¿De quién podemos recibir lecciones?


Es muy frecuente, tanto en ámbito político como periodístico, escuchar a algunos individuos replicar a los de enfrente que no pueden recibir lecciones de ellos, ya que su vida y milagros no lo permitiría. Esta postura se situaría radicalmente en contra del aforismo que, al parecer, se encuentra en la obra de Antonio Machado ‘Juan de Mairena’: “La verdad es la verdad, dígala Agamenón o su porquero. Agamenón: Conforme. El porquero: No me convence”.



En la Escritura encontramos algunos ejemplos interesantes de cómo se puede percibir el designio de Dios por medio de personas que, por sus circunstancias, se considerarían muy alejadas de él. Así, el profeta Jeremías pone en labios de Dios: “Por no haberme hecho caso, voy a mandar que busquen a todos los pueblos del norte ‒oráculo del Señor‒ y a mi siervo Nabucodonosor, rey de Babilonia. Los traeré contra esta tierra y sus habitantes, y contra las naciones de alrededor” (Jr 25,8-9).

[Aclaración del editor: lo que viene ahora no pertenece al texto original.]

#[global] Instance TuiError_eq_dec : EqDecision TuiError.
Proof. solve_decision. Defined.

#[global] Instance Event_eq_dec : EqDecision Event.
Proof. solve_decision. Defined.

(** [e1] occurs in the trace and [e2] occurs after its first occurrence. *)
Fixpoint occursBefore (e1 e2 : Event) (tr : list Event) : bool :=
  match tr with
  | [] => false
  | e :: tr' =>
      if decide (e = e1) then bool_decide (e2 ∈ tr')
      else occursBefore e1 e2 tr'
  end.

End Lifecycle.

(** ** Stores, well-formedness and the tree invariant *)

Module DomSpec.
Import JsArray Dom.
Local Open Scope list_scope.

(** The array without the first occurrence of [x]. *)
Fixpoint removeFirst (x : nat) (l : list nat) : list nat :=
  match l with
  | [] => []
  | y :: l' => if Nat.eqb y x then l' else y :: removeFirst x l'
  end.

(** The node store after [detach]: [node] is gone from the array of [p]
    and has no parent. *)
Definition unlink (node p : nat) (h : gmap nat DOMNode) : gmap nat DOMNode :=
  alter (set_parentNode None) node
    (alter (fun pn => set_childNodes (removeFirst node (childNodes pn)) pn) p h).

(** The yoga calls of lines 29 to 33. *)
Definition yogaRelease (n pn : DOMNode) : list Effect :=
  match yogaNode n with
  | Some y =>
      match yogaNode pn with
      | Some py => [YogaRemoveChild py y]
      | None => []
      end ++ [YogaUnsetMeasureFunc y; YogaFreeRecursive y]
  | None => []
  end.

(** The object at reference [r] after [unlink node p], from the one before. *)
Definition unlinked (node p r : nat) (n : DOMNode) : DOMNode :=
  let n1 := if decide (p = r)
            then set_childNodes (removeFirst node (childNodes n)) n
            else n in
  if decide (node = r) then set_parentNode None n1 else n1.

(** What [removeNode] can do to a node: drop children, lose its parent. *)
Definition node_shrink (n n' : DOMNode) : Prop :=
  nodeName n' = nodeName n /\
  (parentNode n' = parentNode n \/ parentNode n' = None) /\
  childNodes n' `sublist_of` childNodes n /\
  yogaNode n' = yogaNode n.

Definition shrink (w w' : World) : Prop :=
  forall r, option_Forall2 node_shrink (heap w !! r) (heap w' !! r).

(** Every reference held by a node names an object. *)
Definition node_closed (h : gmap nat DOMNode) (n : DOMNode) : Prop :=
  match parentNode n with
  | Some p => is_Some (h !! p)
  | None => True
  end /\
  Forall (fun c => is_Some (h !! c)) (childNodes n).

Definition closed (w : World) : Prop :=
  map_Forall (fun _ n => node_closed (heap w) n) (heap w).

(** The child arrays form no cycle: [rk] decreases from a node to its
    children. *)
Definition ranked (rk : nat -> nat) (w : World) : Prop :=
  map_Forall (fun r n => Forall (fun c => rk c < rk r) (childNodes n)) (heap w).

(** Tree consistency at the node [n] stored under [r]: a parent
    reference names a node whose child array holds [r], once at most. *)
Definition consistent_at (h : gmap nat DOMNode) (r : nat) (n : DOMNode)
  : Prop :=
  match parentNode n with
  | Some p =>
      match h !! p with
      | Some pn =>
          r ∈ childNodes pn /\ count_occ Nat.eq_dec (childNodes pn) r <= 1
      | None => False
      end
  | None => True
  end.

Definition tree_consistent (w : World) : Prop :=
  map_Forall (consistent_at (heap w)) (heap w).

#[global] Instance node_closed_dec h n : Decision (node_closed h n).
Proof. unfold node_closed. destruct (parentNode n); apply _. Defined.

#[global] Instance closed_dec w : Decision (closed w).
Proof. unfold closed. apply _. Defined.

#[global] Instance ranked_dec rk w : Decision (ranked rk w).
Proof. unfold ranked. apply _. Defined.

#[global] Instance consistent_at_dec h r n : Decision (consistent_at h r n).
Proof.
  unfold consistent_at. destruct (parentNode n) as [p|]; [|apply _].
  destruct (h !! p); apply _.
Defined.

#[global] Instance tree_consistent_dec w : Decision (tree_consistent w).
Proof. unfold tree_consistent. apply _. Defined.

(** The child array after the modelled [insertNode]. *)
Definition inserted (anchor : option nat) (el : nat) (cs : list nat)
  : list nat :=
  let index := match anchor with
               | Some a => indexOf a cs
               | None => (-1)%Z
               end in
  if (-1 <? index)%Z then spliceIn index el cs else cs ++ [el].

Definition link (parent el : nat) (anchor : option nat)
  (h : gmap nat DOMNode) : gmap nat DOMNode :=
  alter (set_parentNode (Some parent)) el
    (alter (fun pn => set_childNodes (inserted anchor el (childNodes pn)) pn)
           parent h).

Definition linked (parent el : nat) (anchor : option nat) (r : nat)
  (n : DOMNode) : DOMNode :=
  let n1 := if decide (parent = r)
            then set_childNodes (inserted anchor el (childNodes n)) n
            else n in
  if decide (el = r) then set_parentNode (Some parent) n1 else n1.

(** The node store after the excision of [el] from the array of [q]. *)
Definition unhook (el q : nat) (h : gmap nat DOMNode) : gmap nat DOMNode :=
  alter (fun qn => set_childNodes (removeFirst el (childNodes qn)) qn) q h.

(** The stores the reconciler can build from [w0] with [insert] and
    [remove]. *)
Inductive reach (w0 : World) : World -> Prop :=
  | reach_start : reach w0 w0
  | reach_insert w w' el parent anchor :
      reach w0 w ->
      NodeOps.insert el parent anchor w = Some (tt, w') -> reach w0 w'
  | reach_remove w w' fuel node :
      reach w0 w ->
      NodeOps.remove fuel node w = Some (tt, w') -> reach w0 w'.

(** The world a command returns, for stating examples. *)
Definition result (w : World) (o : option (unit * World)) : World :=
  match o with
  | Some (_, w') => w'
  | None => w
  end.

Definition element (name : string) (p : option nat) (cs : list nat)
  (y : option nat) : DOMNode :=
  mkNode name EmptyString p cs VUndefined VUndefined y.

Definition text (value : string) (p : option nat) : DOMNode :=
  set_parentNode p (TextNode value).

(** A root holding a box that holds two text nodes. *)
Definition sample : World :=
  mkWorld (<[0 := element "tui-root" None [1] (Some 100)]>
          (<[1 := element "tui-box" (Some 0) [2; 3] (Some 101)]>
          (<[2 := text "a" (Some 1)]>
          (<[3 := text "b" (Some 1)]> ∅)))) [].

(** The same nodes, not yet attached to each other. *)
Definition loose : World :=
  mkWorld (<[0 := element "tui-root" None [] (Some 100)]>
          (<[1 := element "tui-box" None [] (Some 101)]>
          (<[2 := text "a" None]> ∅))) [].

Definition sample_rank (r : nat) : nat :=
  match r with
  | 0 => 2
  | 1 => 1
  | _ => 0
  end.

End DomSpec.

(** ** Further predicates on stores and apps *)

Module DomShape.
Import JsArray Dom DomSpec.
Local Open Scope list_scope.

(** The child array of [pn], stored under [p], has no entry twice, and
    each entry names a node whose parent reference is [p]. *)
Definition backlinked_at (h : gmap nat DOMNode) (p : nat) (pn : DOMNode)
  : Prop :=
  Forall (fun c => count_occ Nat.eq_dec (childNodes pn) c <= 1 /\
                   parentNode <$> h !! c = Some (Some p))
         (childNodes pn).

Definition backlinked (w : World) : Prop :=
  map_Forall (backlinked_at (heap w)) (heap w).

#[global] Instance backlinked_at_dec h p pn : Decision (backlinked_at h p pn).
Proof. unfold backlinked_at. apply _. Defined.

#[global] Instance backlinked_dec w : Decision (backlinked w).
Proof. unfold backlinked. apply _. Defined.

(** The fields [removeNode] never writes. *)
Definition same_payload (n n' : DOMNode) : Prop :=
  nodeValue n' = nodeValue n /\ style n' = style n /\
  internal_transform n' = internal_transform n.

Definition payload_kept (w w' : World) : Prop :=
  forall r, option_Forall2 same_payload (heap w !! r) (heap w' !! r).

(** [y] is the yoga handle of a node of the store. *)
Definition owns (h : gmap nat DOMNode) (y : nat) : Prop :=
  exists r n, h !! r = Some n /\ yogaNode n = Some y.

(** [e] is a yoga call of lines 30 to 32 on handles of the store. *)
Definition releases (h : gmap nat DOMNode) (e : Effect) : Prop :=
  match e with
  | YogaRemoveChild py y => owns h py /\ owns h y
  | YogaUnsetMeasureFunc y => owns h y
  | YogaFreeRecursive y => owns h y
  | ApplyStyles _ _ => False
  | ConsoleError _ _ => False
  end.

(** The entries at odd indices, and those at even indices. *)
Fixpoint odds (l : list nat) : list nat :=
  match l with
  | _ :: b :: l' => b :: odds l'
  | _ => []
  end.

Definition evens (l : list nat) : list nat :=
  match l with
  | [] => []
  | a :: l' => a :: odds l'
  end.

(** [c] is a child of [node] with nothing below it: a text or comment
    node, or an element with an empty child array. *)
Definition leaf_of (h : gmap nat DOMNode) (node c : nat) : Prop :=
  match h !! c with
  | Some cn =>
      parentNode cn = Some node /\
      (isElementName (nodeName cn) = false \/ childNodes cn = [])
  | None => False
  end.

#[global] Instance leaf_of_dec h node c : Decision (leaf_of h node c).
Proof. unfold leaf_of. destruct (h !! c); apply _. Defined.

(** Parent references, child arrays, names and yoga handles agree. *)
Definition same_topology (w w' : World) : Prop :=
  forall r, option_Forall2
              (fun n n' => parentNode n' = parentNode n /\
                           childNodes n' = childNodes n /\
                           nodeName n' = nodeName n /\
                           yogaNode n' = yogaNode n)
              (heap w !! r) (heap w' !! r).

(** The tree shape of section 3, both ways: a parent reference names a
    node that holds the node once, and an entry of a child array names a
    node whose parent is the holder. *)
Definition well_formed (w : World) : Prop :=
  tree_consistent w /\ backlinked w.

#[global] Instance well_formed_dec w : Decision (well_formed w).
Proof. unfold well_formed. apply _. Defined.

(** The store, and the object at [r], after the modelled [insertNode]
    has taken [el] out of the array of the parent [q] it had, if any. *)
Definition unhook_from (el : nat) (q : option nat) (h : gmap nat DOMNode)
  : gmap nat DOMNode :=
  match q with
  | Some q' => unhook el q' h
  | None => h
  end.

Definition unhooked (el : nat) (q : option nat) (r : nat) (x : DOMNode)
  : DOMNode :=
  match q with
  | Some q' =>
      if decide (q' = r)
      then set_childNodes (removeFirst el (childNodes x)) x
      else x
  | None => x
  end.

(** The fields [patchProp] never writes. *)
Definition keeps_tree_fields (n n' : DOMNode) : Prop :=
  nodeName n' = nodeName n /\ nodeValue n' = nodeValue n /\
  parentNode n' = parentNode n /\ childNodes n' = childNodes n /\
  yogaNode n' = yogaNode n.

(** A box that is attached to nothing and holds two text nodes. *)
Definition orphan_box : World :=
  mkWorld (<[1 := element "tui-box" None [2; 3] (Some 101)]>
          (<[2 := text "a" (Some 1)]>
          (<[3 := text "b" (Some 1)]> ∅))) [].

(** A root, a box and two text nodes, not yet attached to each other. *)
Definition parts : World :=
  mkWorld (<[0 := element "tui-root" None [] (Some 100)]>
          (<[1 := element "tui-box" None [] (Some 101)]>
          (<[2 := text "a" None]>
          (<[3 := text "b" None]> ∅)))) [].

El rey que acabó conquistado Jerusalén ‒y que será duramente criticado en la Escritura‒ recibe el elogioso título de “siervo” del Señor, porque cumple sus planes (en este caso, el castigo de Israel por su mala conducta).

Congreso de los diputados.

El presidente del PP, Alberto Núñez Feijóo en el Congreso de los Diputados. Foto: EFE

Un caso muy parecido lo tenemos en la profecía de Isaías, concretamente en los capítulos 40-55, que, como se sabe, se atribuyen al llamado Segundo Isaías: “Esto dice el Señor a su Ungido, a Ciro: ‘Yo lo he tomado de la mano, para doblegar ante él las naciones y desarmar a los reyes, para abrir ante él las puertas, para que los portales no se cierren. Yo iré delante de ti, allanando señoríos; destruiré las puertas de bronce, arrancaré los cerrojos de hierro; te daré los tesoros ocultos, las riquezas escondidas, para que sepas que yo soy el Señor, el Dios de Israel, que te llamo por tu nombre’” (Is 45,1-3). Hay que recordar que “ungido” se dice en hebreo “mesías”, y que Ciro es un rey extranjero.

Coherencia personal

En el caso del Nuevo Testamento, siempre me ha llamado la atención el episodio de la siro-fenicia o la cananea, tal como, respectivamente, la llaman los evangelistas Marcos (7,24-30) y Mateo (15,21-28). Un episodio en el que, como se recordará, se muestra a Jesús cambiando de opinión, a propósito de los destinatarios de su misión, porque ha escuchado la petición que le hace una mujer “extranjera”.

En realidad, todos deberíamos estar dispuestos a recibir lecciones de vida de cualquiera que las tenga buenas y no dejar que las circunstancias o condiciones de esas personas las oculten (aunque hay que reconocer que la coherencia personal es importante).